A Canadian man accused of nearly stabbing another man to death at a Moorhead rest stop could spend the rest of his life in a psychiatric hospital.

Clay County Social Services has filed a petition to civilly commit Harmit Bhangu stating that the 32-year-old is mentally ill and poses a risk of "serious, imminent, physical harm" to himself and others if he is not held in a treatment facility.

Bhangu is charged with second-degree attempted murder and second-degree assault with a dangerous weapon for the Jan. 11 incident, which he told police happened after God ordered him to kill 51-year-old Dale Morigeau, court documents state. Morigeau, a Montana truck driver, was stabbed eight to 10 times, including once near his heart, at the Interstate 94 rest stop near Moorhead.

Why the civil commitment has been asked for has not been made public. A roughly 15-minute hearing regarding the case was closed to the public Tuesday at the request of Bhangu's attorney, Shawn Schmidt.

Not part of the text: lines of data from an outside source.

(** * The agent turn loop of Learn-Claude-Code (Go), embedded in Rocq

    Sources embedded here:
    - [agents/s01_agent_loop/main.go]: the interactive variant
      ([agentLoop], [runBash], [runBashIn], [bashToolDef], [dangerousPatterns]);
    - [pkg/loop/agent.go]: the registry based loop ([Run]);
    - package [tools]: [Registry], [New], [Register], [Definitions], [Dispatch];
    - the registry based [main] package: [bashHandler], [bashToolDef];
    - [agents/s01_agent_loop/main_test.go]: the test doubles
      ([mockLLMClient], [errorLLMClient], [makeTextResponse],
      [makeToolCallResponse]).

    Go strings are byte sequences: they are modelled by [string] (a list of
    8-bit [ascii]).  Go's [int] lengths are modelled in [Z].  The effects of
    the program (the chat-completion endpoint, subprocesses, the two output
    streams) are threaded through an explicit [World] in a small state
    monad; the unbounded [for] loops take fuel. *)

From Stdlib Require Import ZArith Lia Ascii.
From stdpp Require Import base option list strings pretty gmap.

Set Warnings "-register-all,-abstract-large-number".

Local Open Scope Z_scope.

(** ** Go strings *)

Module GoStrings.

(** [len(s)]: the number of bytes. *)
Definition len (s : string) : Z := Z.of_nat (String.length s).

(** [s[:n]].  Go panics when [n > len(s)]; every use in the sources is
    guarded by [len(s) > n]. *)
Definition slice_to (s : string) (n : Z) : string :=
  String.substring 0 (Z.to_nat n) s.

(** [strings.HasPrefix(s, prefix)]. *)
Fixpoint HasPrefix (s prefix : string) : bool :=
  match prefix, s with
  | EmptyString, _ => true
  | String a prefix', String b s' => Ascii.eqb a b && HasPrefix s' prefix'
  | String _ _, EmptyString => false
  end.

(** [strings.Contains(s, substr)]: [substr] occurs somewhere in [s]. *)
Fixpoint Contains (s substr : string) : bool :=
  HasPrefix s substr ||
  match s with
  | EmptyString => false
  | String _ s' => Contains s' substr
  end.

(** The six ASCII characters of [strings.TrimSpace]'s fast path:
    tab, line feed, vertical tab, form feed, carriage return, space. *)
Definition asciiSpace (c : ascii) : bool :=
  match c with
  | "009"%char | "010"%char | "011"%char | "012"%char | "013"%char
  | " "%char => true
  | _ => false
  end.

Fixpoint trimLeftAscii (s : string) : string :=
  match s with
  | String c s' => if asciiSpace c then trimLeftAscii s' else s
  | EmptyString => EmptyString
  end.

Fixpoint trimRightAscii (s : string) : string :=
  match s with
  | EmptyString => EmptyString
  | String c s' =>
      match trimRightAscii s' with
      | EmptyString => if asciiSpace c then EmptyString else String c EmptyString
      | t => String c t
      end
  end.

(** [strings.TrimSpace] restricted to ASCII text, where only the six
    characters above are white space.  (On other text Go also strips the
    Unicode white space code points; the development is parametric in
    the trimming function and uses this one on ASCII inputs only.) *)
Definition TrimSpaceAscii (s : string) : string :=
  trimRightAscii (trimLeftAscii s).

(** The string of [n] copies of the byte [c]. *)
Fixpoint Repeat (c : ascii) (n : nat) : string :=
  match n with
  | O => EmptyString
  | S n' => String c (Repeat c n')
  end.

End GoStrings.

Import GoStrings.

(** ** Decoded JSON values: Go's [any] as produced by [encoding/json] *)

Inductive any : Type :=
| AnyNil
| AnyBool (b : bool)
| AnyNumber (literal : string)
| AnyString (s : string)
| AnyArray (elems : list any)
| AnyObject (members : list (string * any)).

(** The type assertion [v.(string)] on the result of a map lookup, in its
    two-valued form [s, ok := m[k].(string)]. *)
Definition assert_string (v : option any) : string * bool :=
  match v with
  | Some (AnyString s) => (s, true)
  | _ => (EmptyString, false)
  end.

(** Go's [error] values are observed through their [Error()] text only. *)
Abbreviation error := string (only parsing).

(** ** The chat-completion data model (package [openai]) *)

Inductive Role : Type := system | user | assistant | tool.

#[global] Instance Role_eq_dec : EqDecision Role.
Proof. solve_decision. Defined.

(** A requested tool call: [{id, type: "function", function: {name, arguments}}]. *)
Record ToolCall : Type := {
  tc_ID : string;
  tc_Name : string;
  tc_Arguments : string
}.

(** One entry of the conversation ([ChatCompletionMessageParamUnion]). *)
Record Message : Type := {
  role : Role;
  content : string;
  tool_calls : list ToolCall;
  tool_call_id : string
}.

Definition SystemMessage (text : string) : Message :=
  {| role := system; content := text; tool_calls := []; tool_call_id := "" |}.

Definition UserMessage (text : string) : Message :=
  {| role := user; content := text; tool_calls := []; tool_call_id := "" |}.

Definition ToolMessage (text toolCallID : string) : Message :=
  {| role := tool; content := text; tool_calls := []; tool_call_id := toolCallID |}.

(** The message of a completion choice, as the endpoint sends it. *)
Record ChatCompletionMessage : Type := {
  cm_Role : string;
  cm_Content : string;
  cm_ToolCalls : list ToolCall
}.

(** [ChatCompletionMessage.ToParam]: always an assistant message, whatever
    the [Role] text of the response says. *)
Definition ToParam (m : ChatCompletionMessage) : Message :=
  {| role := assistant; content := cm_Content m;
     tool_calls := cm_ToolCalls m; tool_call_id := "" |}.

Record ChatCompletionChoice : Type := {
  FinishReason : string;
  ch_Message : ChatCompletionMessage
}.

Record ChatCompletion : Type := {
  Choices : list ChatCompletionChoice
}.

(** A tool definition: [{type: "function", function: {name, description, parameters}}]. *)
Record ChatCompletionToolParam : Type := {
  fn_Name : string;
  fn_Description : string;
  fn_Parameters : any
}.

The civil case was filed about a week after the criminal charges were filed.

In the criminal case, a judge has ordered Bhangu to undergo a psychological exam. The results of the exam could impact the county's civil commitment proceedings against him, said Jenny Samarzja, assistant Clay County attorney.

"If that would come back showing that he's mentally deficient in the criminal case, that would only bolster the civil commitment case and provide more evidence that he is someone that is in need of civil commitment," she said.

The civil commitment filing seeks to commit Bhangu for an indeterminate period of time, which means he could remain hospitalized for life, although a judge would routinely review the case, Samarzja said.

The next step in the civil commitment process is a hearing, a date for which has not yet been set. Schmidt could also seek to close that hearing to the public, but said Tuesday it was "too early to tell" if he would do that.

Bhangu is being held at the Minnesota Security Hospital in St. Peter, Minn., which is a maximum-security psychiatric hospital that serves people who have been committed by the court as mentally ill and dangerous.